Exercise details =>
In the records that follow, the lines from the one containing "rewrite (X_bind_eq _ _ _ _ _ E2)." to the one containing "destruct (DeleteExtentRecord_ok (with_vol", inclusive, are to be given again exactly.

----

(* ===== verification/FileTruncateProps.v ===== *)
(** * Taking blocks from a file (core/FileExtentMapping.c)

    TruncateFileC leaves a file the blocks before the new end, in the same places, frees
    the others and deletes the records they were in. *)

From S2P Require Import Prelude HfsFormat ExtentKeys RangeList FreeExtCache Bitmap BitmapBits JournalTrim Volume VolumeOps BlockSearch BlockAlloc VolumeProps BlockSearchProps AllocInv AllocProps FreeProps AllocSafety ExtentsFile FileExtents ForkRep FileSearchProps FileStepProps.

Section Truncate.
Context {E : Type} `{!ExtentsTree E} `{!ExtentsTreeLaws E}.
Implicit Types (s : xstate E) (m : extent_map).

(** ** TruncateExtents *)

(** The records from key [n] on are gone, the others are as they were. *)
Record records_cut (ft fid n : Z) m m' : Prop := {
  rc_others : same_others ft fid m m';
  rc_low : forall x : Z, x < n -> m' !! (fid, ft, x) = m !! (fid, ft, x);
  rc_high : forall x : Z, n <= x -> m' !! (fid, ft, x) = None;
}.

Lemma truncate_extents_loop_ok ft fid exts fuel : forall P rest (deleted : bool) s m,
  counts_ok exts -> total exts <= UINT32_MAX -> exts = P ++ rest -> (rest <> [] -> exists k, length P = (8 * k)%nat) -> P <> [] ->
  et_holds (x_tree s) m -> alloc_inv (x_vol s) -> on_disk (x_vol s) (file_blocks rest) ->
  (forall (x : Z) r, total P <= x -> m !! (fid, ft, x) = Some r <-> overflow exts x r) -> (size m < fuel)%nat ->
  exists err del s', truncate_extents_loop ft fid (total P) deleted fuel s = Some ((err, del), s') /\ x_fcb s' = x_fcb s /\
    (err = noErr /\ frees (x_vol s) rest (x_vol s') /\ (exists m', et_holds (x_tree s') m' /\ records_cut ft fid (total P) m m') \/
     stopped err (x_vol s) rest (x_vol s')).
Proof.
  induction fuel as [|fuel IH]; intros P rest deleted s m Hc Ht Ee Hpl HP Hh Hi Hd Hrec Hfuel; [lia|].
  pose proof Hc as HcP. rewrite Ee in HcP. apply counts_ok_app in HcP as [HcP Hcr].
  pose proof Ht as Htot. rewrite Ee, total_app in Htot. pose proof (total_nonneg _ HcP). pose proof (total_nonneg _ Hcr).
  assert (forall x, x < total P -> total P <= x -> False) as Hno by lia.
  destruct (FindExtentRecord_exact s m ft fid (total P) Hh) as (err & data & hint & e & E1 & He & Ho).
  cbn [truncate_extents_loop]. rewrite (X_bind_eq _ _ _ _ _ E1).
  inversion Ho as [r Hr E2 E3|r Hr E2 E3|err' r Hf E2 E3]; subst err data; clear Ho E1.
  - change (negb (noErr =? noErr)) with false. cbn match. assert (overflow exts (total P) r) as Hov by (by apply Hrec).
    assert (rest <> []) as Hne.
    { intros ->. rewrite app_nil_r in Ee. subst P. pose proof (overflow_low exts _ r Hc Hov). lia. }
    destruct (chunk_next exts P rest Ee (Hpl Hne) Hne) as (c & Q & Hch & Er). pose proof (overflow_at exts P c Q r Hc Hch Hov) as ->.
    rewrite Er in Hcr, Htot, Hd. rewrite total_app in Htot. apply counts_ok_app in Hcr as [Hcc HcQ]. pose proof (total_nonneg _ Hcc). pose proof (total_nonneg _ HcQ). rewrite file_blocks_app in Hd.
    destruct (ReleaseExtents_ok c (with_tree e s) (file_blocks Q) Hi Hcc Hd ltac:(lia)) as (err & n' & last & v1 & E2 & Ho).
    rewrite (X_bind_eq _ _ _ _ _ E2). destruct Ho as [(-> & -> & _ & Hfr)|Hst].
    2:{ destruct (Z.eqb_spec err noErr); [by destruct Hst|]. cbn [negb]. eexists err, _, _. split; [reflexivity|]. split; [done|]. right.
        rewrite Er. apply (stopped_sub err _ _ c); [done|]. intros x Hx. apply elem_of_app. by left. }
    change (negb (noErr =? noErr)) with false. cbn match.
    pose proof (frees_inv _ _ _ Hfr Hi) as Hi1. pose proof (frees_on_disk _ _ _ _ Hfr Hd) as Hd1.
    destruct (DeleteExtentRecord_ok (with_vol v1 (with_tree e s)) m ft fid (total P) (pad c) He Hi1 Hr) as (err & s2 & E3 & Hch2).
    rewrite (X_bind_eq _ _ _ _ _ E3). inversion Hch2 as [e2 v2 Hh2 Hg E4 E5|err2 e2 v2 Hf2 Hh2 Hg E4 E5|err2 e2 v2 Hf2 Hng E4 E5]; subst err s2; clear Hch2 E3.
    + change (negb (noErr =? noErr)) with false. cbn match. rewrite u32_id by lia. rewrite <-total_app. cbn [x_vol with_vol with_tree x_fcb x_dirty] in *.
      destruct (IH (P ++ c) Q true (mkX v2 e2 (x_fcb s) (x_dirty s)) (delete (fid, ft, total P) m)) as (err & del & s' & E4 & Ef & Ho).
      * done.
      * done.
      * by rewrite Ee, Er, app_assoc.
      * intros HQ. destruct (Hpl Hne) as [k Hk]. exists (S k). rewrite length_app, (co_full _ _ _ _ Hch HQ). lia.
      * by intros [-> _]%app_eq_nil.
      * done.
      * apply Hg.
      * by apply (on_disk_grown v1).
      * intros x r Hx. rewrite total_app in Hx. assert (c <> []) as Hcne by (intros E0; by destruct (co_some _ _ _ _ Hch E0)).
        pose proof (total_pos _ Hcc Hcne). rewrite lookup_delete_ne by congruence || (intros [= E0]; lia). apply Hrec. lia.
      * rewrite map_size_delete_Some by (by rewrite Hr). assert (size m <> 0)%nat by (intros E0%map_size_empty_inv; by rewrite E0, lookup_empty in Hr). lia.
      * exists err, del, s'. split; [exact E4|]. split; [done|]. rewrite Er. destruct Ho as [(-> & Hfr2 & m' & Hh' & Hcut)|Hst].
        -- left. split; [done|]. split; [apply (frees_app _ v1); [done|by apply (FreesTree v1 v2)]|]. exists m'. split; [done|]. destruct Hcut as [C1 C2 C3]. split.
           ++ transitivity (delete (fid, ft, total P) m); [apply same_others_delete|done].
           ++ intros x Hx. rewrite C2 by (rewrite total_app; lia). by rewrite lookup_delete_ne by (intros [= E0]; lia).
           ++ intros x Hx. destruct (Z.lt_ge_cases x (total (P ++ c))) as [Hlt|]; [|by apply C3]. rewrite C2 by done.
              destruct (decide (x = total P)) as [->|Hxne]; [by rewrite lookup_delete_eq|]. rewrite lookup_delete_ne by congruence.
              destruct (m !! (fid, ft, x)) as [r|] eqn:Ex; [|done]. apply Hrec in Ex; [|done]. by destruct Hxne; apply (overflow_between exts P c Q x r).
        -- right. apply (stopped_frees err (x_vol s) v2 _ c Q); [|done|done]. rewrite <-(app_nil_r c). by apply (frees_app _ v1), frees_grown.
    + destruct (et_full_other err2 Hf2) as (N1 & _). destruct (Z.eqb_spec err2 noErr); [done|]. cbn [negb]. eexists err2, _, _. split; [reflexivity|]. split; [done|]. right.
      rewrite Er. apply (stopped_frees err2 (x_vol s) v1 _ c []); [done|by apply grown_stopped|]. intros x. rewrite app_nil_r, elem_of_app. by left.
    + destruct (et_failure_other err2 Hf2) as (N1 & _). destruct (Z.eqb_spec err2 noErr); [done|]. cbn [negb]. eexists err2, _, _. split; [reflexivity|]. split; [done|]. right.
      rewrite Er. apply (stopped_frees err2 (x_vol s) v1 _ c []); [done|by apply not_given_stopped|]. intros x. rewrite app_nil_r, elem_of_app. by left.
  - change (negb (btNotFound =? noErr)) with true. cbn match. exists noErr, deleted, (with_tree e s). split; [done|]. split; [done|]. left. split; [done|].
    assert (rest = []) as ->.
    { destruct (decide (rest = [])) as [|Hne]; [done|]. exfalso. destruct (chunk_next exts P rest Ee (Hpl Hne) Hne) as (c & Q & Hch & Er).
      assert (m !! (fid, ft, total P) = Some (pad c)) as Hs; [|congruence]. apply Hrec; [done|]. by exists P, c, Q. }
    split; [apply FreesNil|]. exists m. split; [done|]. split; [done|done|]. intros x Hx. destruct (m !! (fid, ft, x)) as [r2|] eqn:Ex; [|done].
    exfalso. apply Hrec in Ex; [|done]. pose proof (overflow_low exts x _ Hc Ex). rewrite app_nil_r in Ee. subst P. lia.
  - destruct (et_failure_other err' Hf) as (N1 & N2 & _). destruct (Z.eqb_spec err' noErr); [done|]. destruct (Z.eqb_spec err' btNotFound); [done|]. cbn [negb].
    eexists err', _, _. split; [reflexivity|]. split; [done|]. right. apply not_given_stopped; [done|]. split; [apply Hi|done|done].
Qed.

----

The completed task =>
    rewrite (X_bind_eq _ _ _ _ _ E2). destruct Ho as [(-> & -> & _ & Hfr)|Hst].
    2:{ destruct (Z.eqb_spec err noErr); [by destruct Hst|]. cbn [negb]. eexists err, _, _. split; [reflexivity|]. split; [done|]. right.
        rewrite Er. apply (stopped_sub err _ _ c); [done|]. intros x Hx. apply elem_of_app. by left. }
    change (negb (noErr =? noErr)) with false. cbn match.
    pose proof (frees_inv _ _ _ Hfr Hi) as Hi1. pose proof (frees_on_disk _ _ _ _ Hfr Hd) as Hd1.
    destruct (DeleteExtentRecord_ok (with_vol v1 (with_tree e s)) m ft fid (total P) (pad c) He Hi1 Hr) as (err & s2 & E3 & Hch2).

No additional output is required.